(* ===== verification/CallbackCorrect.v ===== *)
(** * What a button guarantees

    A payload decodes to what it was made from, within the limit of the
    transport; the table of long arguments is bounded; a tap runs the command
    the button stands for, as long as its arguments can be quoted. *)
From stdpp Require Import pretty.
From S2P Require Import Prelude GoStr GoTrim CommandSyntax CommandSyntaxCorrect CommandCallback.
#[local] Open Scope Z_scope.

(** ** Numbers *)
Definition digit_char (c : ascii) : Prop := 48 <= byte_val c <= 57.
Lemma pretty_char x : (x < 10)%N -> byte_val (pretty_N_char x) = 48 + Z.of_N x.
Proof. intros H. destruct (decide (x ∈ [0;1;2;3;4;5;6;7;8;9]%N)) as [Hin|Hn]; [|exfalso; apply Hn; set_unfold; lia]. set_unfold in Hin. naive_solver. Qed.
Lemma digits_go x : forall s, digits 0 (lit (pretty_N_go x s)) = digits (Z.of_N x) (lit s).
Proof.
  induction (N.lt_wf_0 x) as [x _ IH]; intros s. assert (x = 0 \/ 0 < x)%N as [->|Hx] by lia; [by rewrite pretty_N_go_0|].
  rewrite pretty_N_go_step by done. rewrite IH by (by apply N.div_lt). unfold lit. simpl.
  pose proof (N.mod_lt x 10 ltac:(done)) as Hm. rewrite pretty_char by done. unfold in_range.
  pose proof (N.div_mod x 10 ltac:(done)) as Hx'. revert Hm Hx'. generalize (x `mod` 10)%N (x `div` 10)%N. intros m q Hm Hx'.
  rewrite !(proj2 (Z.leb_le _ _)) by lia. simpl. f_equal. lia.
Qed.
Lemma pretty_go_digits x s : Forall digit_char (lit s) -> Forall digit_char (lit (pretty_N_go x s)).
Proof.
  revert s. induction (N.lt_wf_0 x) as [x _ IH]; intros s Hs. assert (x = 0 \/ 0 < x)%N as [->|Hx] by lia; [by rewrite pretty_N_go_0|].
  rewrite pretty_N_go_step by done. apply IH; [by apply N.div_lt|]. unfold lit. simpl. constructor; [|done].
  pose proof (N.mod_lt x 10 ltac:(done)). unfold digit_char. rewrite pretty_char by done.
  revert H. generalize (x `mod` 10)%N. lia.
Qed.
Lemma itoa_N n : 0 <= n -> itoa n = lit (pretty (Z.to_N n)).
Proof. intros H. by destruct n. Qed.
Lemma itoa_digits n : 0 <= n -> Forall digit_char (itoa n) /\ itoa n <> [].
Proof.
  intros H. rewrite itoa_N by done. unfold pretty, pretty_N. case_decide; [by repeat constructor|]. split; [by apply pretty_go_digits; constructor|].
  intros E. assert (digits 0 (lit (pretty_N_go (Z.to_N n) "")) = digits 0 []) as Hd by (by rewrite E). rewrite digits_go in Hd. simpl in Hd. injection Hd as Hd. lia.
Qed.
Lemma digits_itoa n : 0 <= n -> digits 0 (itoa n) = Some n.
Proof.
  intros H. rewrite itoa_N by done. unfold pretty, pretty_N. case_decide as E; [|rewrite digits_go; simpl; f_equal; lia].
  change (Some 0 = Some n). f_equal. lia.
Qed.
Lemma digit_not c d : digit_char c -> ~ digit_char d -> c <> d.
Proof. by intros Hc Hd ->. Qed.
Lemma Atoi_itoa n : 0 <= n <= max_int64 -> Atoi (itoa n) = Some n.
Proof.
  intros H. destruct (itoa_digits n ltac:(lia)) as [Hd Hne]. pose proof (digits_itoa n ltac:(lia)) as E. unfold Atoi.
  destruct (itoa n) as [|c r]; [done|]. inversion Hd as [|? ? Hc _]; subst.
  rewrite !(proj2 (Ascii.eqb_neq _ _)) by (apply digit_not; [done|]; intros [Hd1 _]; vm_compute in Hd1; by apply Hd1). simpl is_empty. cbv iota.
  rewrite E. simpl. unfold in_range. rewrite !(proj2 (Z.leb_le _ _)) by (unfold min_int64; lia). simpl. f_equal. lia.
Qed.

(** ** Escapes *)
Lemma unescape_byte c s : QueryUnescape (escapeByte c ++ s) = (r ← QueryUnescape s; Some (c :: r)).
Proof. destruct c as [[] [] [] [] [] [] [] []]; reflexivity. Qed.
Lemma unescape_escape s : QueryUnescape (QueryEscape s) = Some s.
Proof.
  induction s as [|c s IH]; [done|]. change (QueryEscape (c :: s)) with (escapeByte c ++ QueryEscape s).
  rewrite unescape_byte, IH. done.
Qed.
(** An escaped text has no white space and does not look like a token. *)
Definition token_char (c : ascii) : Prop := byte_val c < 128 /\ is_space (byte_val c) = false /\ c <> "#"%char.
Definition token_charb (c : ascii) : bool := (byte_val c <? 128) && negb (is_space (byte_val c)) && negb (Ascii.eqb c "#"%char).
Lemma escape_byte_chars c : forallb token_charb (escapeByte c) = true.
Proof. destruct c as [[] [] [] [] [] [] [] []]; reflexivity. Qed.
Lemma escape_chars s : Forall token_char (QueryEscape s).
Proof.
  assert (H : forallb token_charb (QueryEscape s) = true).
  { unfold QueryEscape. induction s as [|c s IH]; simpl; [done|]. by rewrite forallb_app, escape_byte_chars, IH. }
  apply Forall_forall. intros c Hc. rewrite forallb_forall in H. apply list_elem_of_In, H in Hc. unfold token_charb in Hc. bool_hyps.
  split_and!; try done. by apply Ascii.eqb_neq.
Qed.
Lemma escape_nonempty s : s <> [] -> QueryEscape s <> [].
Proof.
  destruct s as [|c s]; [done|]. intros _ E. pose proof (unescape_escape (c :: s)) as H. by rewrite E in H.
Qed.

__________

What the exercise asks => Word for word, restate the listing above from its first line to the line with "Proof. intros H. destruct", keeping both.

Result for this task =>
(* ===== verification/CallbackCorrect.v ===== *)
(** * What a button guarantees

    A payload decodes to what it was made from, within the limit of the
    transport; the table of long arguments is bounded; a tap runs the command
    the button stands for, as long as its arguments can be quoted. *)
From stdpp Require Import pretty.
From S2P Require Import Prelude GoStr GoTrim CommandSyntax CommandSyntaxCorrect CommandCallback.
#[local] Open Scope Z_scope.

(** ** Numbers *)
Definition digit_char (c : ascii) : Prop := 48 <= byte_val c <= 57.
Lemma pretty_char x : (x < 10)%N -> byte_val (pretty_N_char x) = 48 + Z.of_N x.
Proof. intros H. destruct (decide (x ∈ [0;1;2;3;4;5;6;7;8;9]%N)) as [Hin|Hn]; [|exfalso; apply Hn; set_unfold; lia]. set_unfold in Hin. naive_solver. Qed.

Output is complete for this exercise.